Sur l’initiative de la direction municipale de l’éducation, la mascotte Nounah, dispositif déployé par l’académie de Versailles, a fait son entrée dans tous les établissements primaires de Courbevoie. Mais quelle est donc la mission de cette curieuse peluche auprès des élèves ?
Avec son bec proéminent, ses ailes atrophiées et sa dégaine maladroite, il éveille spontanément la sympathie et la confiance des écoliers. Toutefois, cet attachant dodo n’est pas un doudou. En tout cas, pas au sens où on l’entend ordinairement. Fabriquée dans un Esat (établissement et service d’accompagnement par le travail) par des employés handicapés à partir de tissus recyclés, Nounah, dont chaque exemplaire est unique, assume avec fierté son rôle d’outil éducatif.
Construire un environnement bienveillant
En effet, à travers les histoires, les jeux et les scénarios qu’elle incarne, la peluche, objet transitionnel par excellence, permet de développer les compétences psychosociales des élèves des classes maternelles et élémentaires et de prévenir le mal-être en milieu scolaire, dû aux moqueries, à l’isolement, aux violences, etc. Les aventures et mésaventures du timide et fragile animal mauricien invitent les enfants à exprimer ce qu’ils ressentent, mais aussi à s’ouvrir aux autres et à imaginer des solutions constructives pour résoudre les difficultés rencontrées. Ce faisant, chacun cultive ses capacités d’écoute et d’empathie et hésite moins, le cas échéant, à demander de l’aide.
Cas pratique
« Cette mascotte est un moyen de sensibiliser les élèves par le biais affectif, témoigne Cathy Brack, directrice de l’école maternelle Watteau et membre du pôle ressources contre le harcèlement de la circonscription de l’Éducation nationale.

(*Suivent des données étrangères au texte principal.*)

Lemma token_turn_total p inq insq current : ends p -> exists r, token_turn p inq insq current = Some r /\ turn_ok p r.
Proof.
  intros Hp. destruct inq; [by apply dquote_turn_total|]. destruct insq; [by apply squote_turn_total|].
  destruct (ends_head p Hp) as (c & q & -> & Hq). unfold token_turn, ch_quote, ch_apostrophe. peek.
  repeat zcase; eexists; (split; [done|]); apply stay_ok; intros; done || lia.
Qed.

(** The token loop ends, and it consumes the character it starts at. *)
Lemma token_loop_total fuel : forall p inq insq current, ends p -> (length p < fuel)%nat ->
  exists r, token_loop fuel p inq insq current = Some r /\
    match r with None => True | Some (p', _) => ends p' /\ (length p' <= length p)%nat end.
Proof.
  induction fuel as [|fuel IH]; [lia|]. intros p inq insq current Hp Hf. cbn [token_loop].
  destruct (token_turn_total p inq insq current Hp) as ([t|] & -> & Ht); mrun; [|by eexists].
  destruct t as [tp td ti tj tc]. cbn [turn_ok t_ptr t_done t_inq t_insq t_current] in *.
  destruct Ht as (c & q & -> & Hs & He & Hq & Hd). apply suffix_length in Hs. cbn [length] in Hs.
  unfold advance. peek. destruct td.
  - eexists. split; [done|].
    destruct (c =? 0) eqn:E; zbool; simpl; rewrite ?drop_0; (split; [try done; by apply Hq|lia]).
  - specialize (Hd eq_refl). zif_false. cbn [drop]; rewrite ?drop_0.
    destruct (IH q ti tj tc (Hq Hd)) as (r & -> & Hr); [lia|]. exists r. split; [done|].
    destruct r as [[p' cur']|]; [|done]. split; [tauto|lia].
Qed.

Lemma first_turn c q : c <> 0 -> isspace c = false -> exists i j cur,
  token_turn (c :: q) false false [] = Some (Some (mkTurn (c :: q) false i j cur)).
Proof.
  intros H0 Hs. unfold token_turn. peek. unfold isspace in Hs. zbool. apply andb_false_iff in H1.
  replace ((c =? 32) || (c =? 10) || (c =? 13) || (c =? 9) || (c =? 0)) with false by lia.
  repeat zcase; by do 3 eexists.
Qed.

Lemma token_loop_next fuel p inq insq current c q i j cur :
  token_turn p inq insq current = Some (Some (mkTurn (c :: q) false i j cur)) -> c <> 0 ->
  token_loop (S fuel) p inq insq current = token_loop fuel q i j cur.
Proof.
  intros E Hc. cbn [token_loop]. rewrite E. mrun. cbn [t_ptr t_done t_inq t_insq t_current]. unfold advance. peek.
  rewrite (proj2 (Z.eqb_neq c 0) Hc). cbn [drop]. by rewrite drop_0.
Qed.

Lemma token_total c q : ends (c :: q) -> c <> 0 -> isspace c = false ->
  exists r, token_loop (S (length (c :: q))) (c :: q) false false [] = Some r /\
    match r with None => True | Some (p', _) => ends p' /\ (length p' <= length q)%nat end.
Proof.
  intros Hp H0 Hs. destruct (first_turn c q H0 Hs) as (i & j & cur & E).
  rewrite (token_loop_next _ _ _ _ _ _ _ _ _ _ E H0). apply token_loop_total; [by eapply ends_cons|cbn; lia].
Qed.

Lemma skip_blanks_total p : ends p -> exists c q, skip_blanks p = Some (c :: q) /\ ends (c :: q) /\
  (length (c :: q) <= length p)%nat /\ (c <> 0 -> isspace c = false).
Proof.
  intros [q ->]. induction q as [|c q IH]; cbn [skip_blanks app].
  - exists 0, []. repeat split; try done. by exists [].
  - destruct (negb (c =? 0) && isspace c) eqn:E.
    + destruct IH as (d & q' & -> & He & Hl & Hd). exists d, q'. repeat split; try done. cbn in *. lia.
    + exists c, (q ++ [0]). repeat split; try done; [by exists (c :: q)|]. intros Hc.
      destruct (isspace c); [|done]. apply andb_false_iff in E as [E|E]; [|done]. zbool. lia.
Qed.

Lemma split_loop_total fuel : forall p vector, ends p -> (length p < fuel)%nat ->
  exists r, split_loop fuel p vector = Some r.
Proof.
  induction fuel as [|fuel IH]; [lia|]. intros p vector Hp Hf. cbn [split_loop].
  destruct (skip_blanks_total p Hp) as (c & q & -> & He & Hl & Hs). peek.
  destruct (c =? 0) eqn:E0; cbn [negb]; [by eexists|]. zbool.
  destruct (token_total c q He E0 (Hs E0)) as ([[p' cur]|] & -> & Hr); mrun; [|by eexists].
  destruct Hr as [He' Hl']. apply IH; [done|]. cbn in Hl. lia.
Qed.

Lemma sdssplitargs_total line : exists r, sdssplitargs line = Some r.
Proof. apply split_loop_total; [by exists line|]. rewrite length_app. cbn. lia. Qed.

(** ** Quoting and splitting are inverse *)

Lemma hex_digit_back d : 0 <= d < 16 -> is_hex_digit (hex_digit d) = true /\ hex_digit_to_int (hex_digit d) = d.
Proof.
  intros H. assert (Hall : forallb (fun d => is_hex_digit (hex_digit d) && (hex_digit_to_int (hex_digit d) =? d)) (seqZ 0 16) = true) by reflexivity.
  rewrite forallb_forall in Hall. specialize (Hall d). rewrite andb_true_iff, Z.eqb_eq in Hall. apply Hall.
  apply list_elem_of_In, elem_of_seqZ. lia.
Qed.

Lemma turn_escape e rest current : e <> 0 -> e <> ch_x ->
  token_turn ([ch_backslash; e] ++ rest) true false current = Some (Some (mkTurn (e :: rest) false true false (current ++ [unescape e]))).
Proof.
  intros H0 Hx. unfold token_turn, char_is, char_some. cbn [app]. peek. change (ch_backslash =? ch_backslash) with true. peek.
  rewrite (proj2 (Z.eqb_neq e ch_x) Hx). peek. rewrite (proj2 (Z.eqb_neq e 0) H0). cbn [negb]. peek. done.
Qed.

Lemma turn_hex c rest current : is_byte c ->
  token_turn ([ch_backslash; ch_x; hex_digit (c / 16); hex_digit (c mod 16)] ++ rest) true false current =
  Some (Some (mkTurn (hex_digit (c mod 16) :: rest) false true false (current ++ [c]))).
Proof.
  intros Hc. unfold is_byte in Hc.
  destruct (hex_digit_back (c / 16)) as [H1 V1]; [split; [apply Z.div_pos; lia|apply Z.div_lt_upper_bound; lia]|].
  destruct (hex_digit_back (c mod 16)) as [H2 V2]; [apply Z.mod_pos_bound; lia|].
  unfold token_turn, char_is, char_hex. cbn [app]. peek. change (ch_backslash =? ch_backslash) with true.
  change (ch_x =? ch_x) with true. peek. rewrite H1, H2. peek. rewrite V1, V2.
  replace (c / 16 * 16 + c mod 16) with c by (rewrite Z.mul_comm; by apply Z.div_mod). by rewrite uN_id.
Qed.

Lemma turn_plain c rest current : isprint c = true -> c <> ch_backslash -> c <> ch_quote ->
  token_turn (c :: rest) true false current = Some (Some (mkTurn (c :: rest) false true false (current ++ [c]))).
Proof.
  intros Hp Hb Hq. unfold isprint in Hp. zbool. unfold token_turn. peek. rewrite (proj2 (Z.eqb_neq c ch_backslash) Hb). peek.
  rewrite (proj2 (Z.eqb_neq c ch_quote) Hq). by rewrite (proj2 (Z.eqb_neq c 0)) by lia.
Qed.

(** Between double quotes a quoted byte is one turn of the loop. *)
Lemma turn_repr c rest current : is_byte c -> exists l, l <> 0 /\
  token_turn (repr_byte c ++ rest) true false current = Some (Some (mkTurn (l :: rest) false true false (current ++ [c]))).
Proof.
  intros Hc. unfold repr_byte.
  assert (Hesc : forall e, e <> 0 -> e <> ch_x -> unescape e = c -> exists l, l <> 0 /\
    token_turn ([ch_backslash; e] ++ rest) true false current = Some (Some (mkTurn (l :: rest) false true false (current ++ [c])))).
  { intros e H0 Hx <-. exists e. split; [done|]. by apply turn_escape. }
  destruct ((c =? ch_backslash) || (c =? ch_quote)) eqn:E.
  { assert (c = 92 \/ c = 34) as [-> | ->] by (unfold ch_backslash, ch_quote in E; lia); by apply Hesc. }
  repeat match goal with |- context [if c =? ?k then _ else _] => destruct (c =? k) eqn:?; zbool; [subst c; by apply Hesc|] end.
  destruct (isprint c) eqn:Ep.
  - exists c. split; [unfold isprint in Ep; lia|]. by apply turn_plain.
  - exists (hex_digit (c mod 16)). split; [|by apply turn_hex]. apply hex_nonzero, hex_digit_back, Z.mod_pos_bound. lia.
Qed.

(** A quoted string followed by a blank or the end of the line. *)
Lemma token_loop_quoted bs : forall fuel current b rest, bytes_ok bs -> (length bs < fuel)%nat -> b = 0 \/ isspace b = true ->
  token_loop fuel ((bs ≫= repr_byte) ++ ch_quote :: b :: rest) true false current = Some (Some (b :: rest, current ++ bs)).
Proof.
  induction bs as [|c bs IH]; intros fuel current b rest Hb Hf Hr; (destruct fuel as [|fuel]; [cbn in Hf; lia|]).
  - cbn [mbind list_bind app token_loop]. unfold token_turn. peek. cbn [Z.eqb ch_quote ch_backslash Pos.eqb]. peek.
    unfold close_quote, char_some, char_nonspace. peek.
    replace (if negb (b =? 0) then Some (negb (isspace b)) else _) with (Some false) by (destruct Hr as [-> | ->]; [done|by destruct (b =? 0)]).
    cbn. by rewrite app_nil_r.
  - apply Forall_cons in Hb as [Hc Hb]. cbn [mbind list_bind]. rewrite <- app_assoc.
    change (mbind repr_byte bs) with (bs ≫= repr_byte). destruct (turn_repr c ((bs ≫= repr_byte) ++ ch_quote :: b :: rest) current Hc) as (l & Hl & E).
    rewrite (token_loop_next _ _ _ _ _ _ _ _ _ _ E Hl). rewrite IH by (done || cbn in Hf; lia). by rewrite <- app_assoc.
Qed.

(** The line of quoted arguments, separated by a space. *)
Fixpoint quote_args (args : list (list Z)) : list Z :=
  match args with
  | [] => []
  | [a] => sdscatrepr [] a
  | a :: args => sdscatrepr [] a ++ 32 :: quote_args args
  end.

Nous avons imprimé des lettres de la part de Nounah, où elle explique les problèmes auxquels elle est confrontée à l’école : peur de prendre la parole devant la classe, de subir des bousculades dans la cour de récréation, de ne pas réussir à se faire des amis, etc. Les enfants qui s’identifient aux déboires de la peluche verbalisent plus facilement ce qu’ils vivent. Les autres prennent conscience des émotions de leurs camarades et sont incités à les soutenir. Nous organisons aussi des jeux collaboratifs et solidaires autour de la mascotte. J’envisage de créer une "boîte aux lettres de Nounah", dans laquelle les élèves pourraient glisser un dessin ou un petit mot. » Membre à part entière de l’école, cette confidente réclamée par les écoliers, réceptacle des petits et gros chagrins, pourrait aussi favoriser la libération de la parole dans les cas d’atteintes à l’intimité ou d’abus de tous ordres.
Investir dans Nounah, c’est apprendre, dès le plus jeune âge, à désamorcer les conflits qui risquent de se muer en harcèlement. Cette démarche illustre l’engagement de la ville en faveur d’un climat scolaire serein et protecteur.